◆ **PROBLEM DETAILS**: Retype all the data word for word.

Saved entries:

────────────────────────────────────────

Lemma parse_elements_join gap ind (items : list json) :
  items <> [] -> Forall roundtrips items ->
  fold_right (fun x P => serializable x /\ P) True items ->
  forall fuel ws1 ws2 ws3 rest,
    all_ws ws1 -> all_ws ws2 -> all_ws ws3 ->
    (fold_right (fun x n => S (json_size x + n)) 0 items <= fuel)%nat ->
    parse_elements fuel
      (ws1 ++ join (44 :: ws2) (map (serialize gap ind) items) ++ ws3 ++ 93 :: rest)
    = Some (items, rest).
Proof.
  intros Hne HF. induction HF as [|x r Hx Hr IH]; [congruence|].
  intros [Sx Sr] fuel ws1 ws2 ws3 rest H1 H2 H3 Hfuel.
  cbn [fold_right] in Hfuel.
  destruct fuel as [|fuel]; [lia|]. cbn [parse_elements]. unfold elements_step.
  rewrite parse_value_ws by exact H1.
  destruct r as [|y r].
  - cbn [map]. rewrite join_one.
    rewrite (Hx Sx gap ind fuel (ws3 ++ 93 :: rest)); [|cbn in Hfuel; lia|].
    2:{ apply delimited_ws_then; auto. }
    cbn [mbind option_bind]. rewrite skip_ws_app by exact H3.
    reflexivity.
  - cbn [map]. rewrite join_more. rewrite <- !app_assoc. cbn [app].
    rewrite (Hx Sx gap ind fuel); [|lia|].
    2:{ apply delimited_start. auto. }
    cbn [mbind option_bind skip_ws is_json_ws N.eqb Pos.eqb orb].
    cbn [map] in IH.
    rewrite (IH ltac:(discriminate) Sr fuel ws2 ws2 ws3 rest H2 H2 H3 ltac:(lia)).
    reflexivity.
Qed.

────────────────────────────────────────

◆ **FINISHED EXERCISE**:
Lemma parse_elements_join gap ind (items : list json) :
  items <> [] -> Forall roundtrips items ->
  fold_right (fun x P => serializable x /\ P) True items ->
  forall fuel ws1 ws2 ws3 rest,
    all_ws ws1 -> all_ws ws2 -> all_ws ws3 ->
    (fold_right (fun x n => S (json_size x + n)) 0 items <= fuel)%nat ->
    parse_elements fuel
      (ws1 ++ join (44 :: ws2) (map (serialize gap ind) items) ++ ws3 ++ 93 :: rest)
    = Some (items, rest).
Proof.
  intros Hne HF. induction HF as [|x r Hx Hr IH]; [congruence|].
  intros [Sx Sr] fuel ws1 ws2 ws3 rest H1 H2 H3 Hfuel.
  cbn [fold_right] in Hfuel.
  destruct fuel as [|fuel]; [lia|]. cbn [parse_elements]. unfold elements_step.
  rewrite parse_value_ws by exact H1.
  destruct r as [|y r].
  - cbn [map]. rewrite join_one.
    rewrite (Hx Sx gap ind fuel (ws3 ++ 93 :: rest)); [|cbn in Hfuel; lia|].
    2:{ apply delimited_ws_then; auto. }
    cbn [mbind option_bind]. rewrite skip_ws_app by exact H3.
    reflexivity.
  - cbn [map]. rewrite join_more. rewrite <- !app_assoc. cbn [app].
    rewrite (Hx Sx gap ind fuel); [|lia|].
    2:{ apply delimited_start. auto. }
    cbn [mbind option_bind skip_ws is_json_ws N.eqb Pos.eqb orb].
    cbn [map] in IH.
    rewrite (IH ltac:(discriminate) Sr fuel ws2 ws2 ws3 rest H2 H2 H3 ltac:(lia)).
    reflexivity.
Qed.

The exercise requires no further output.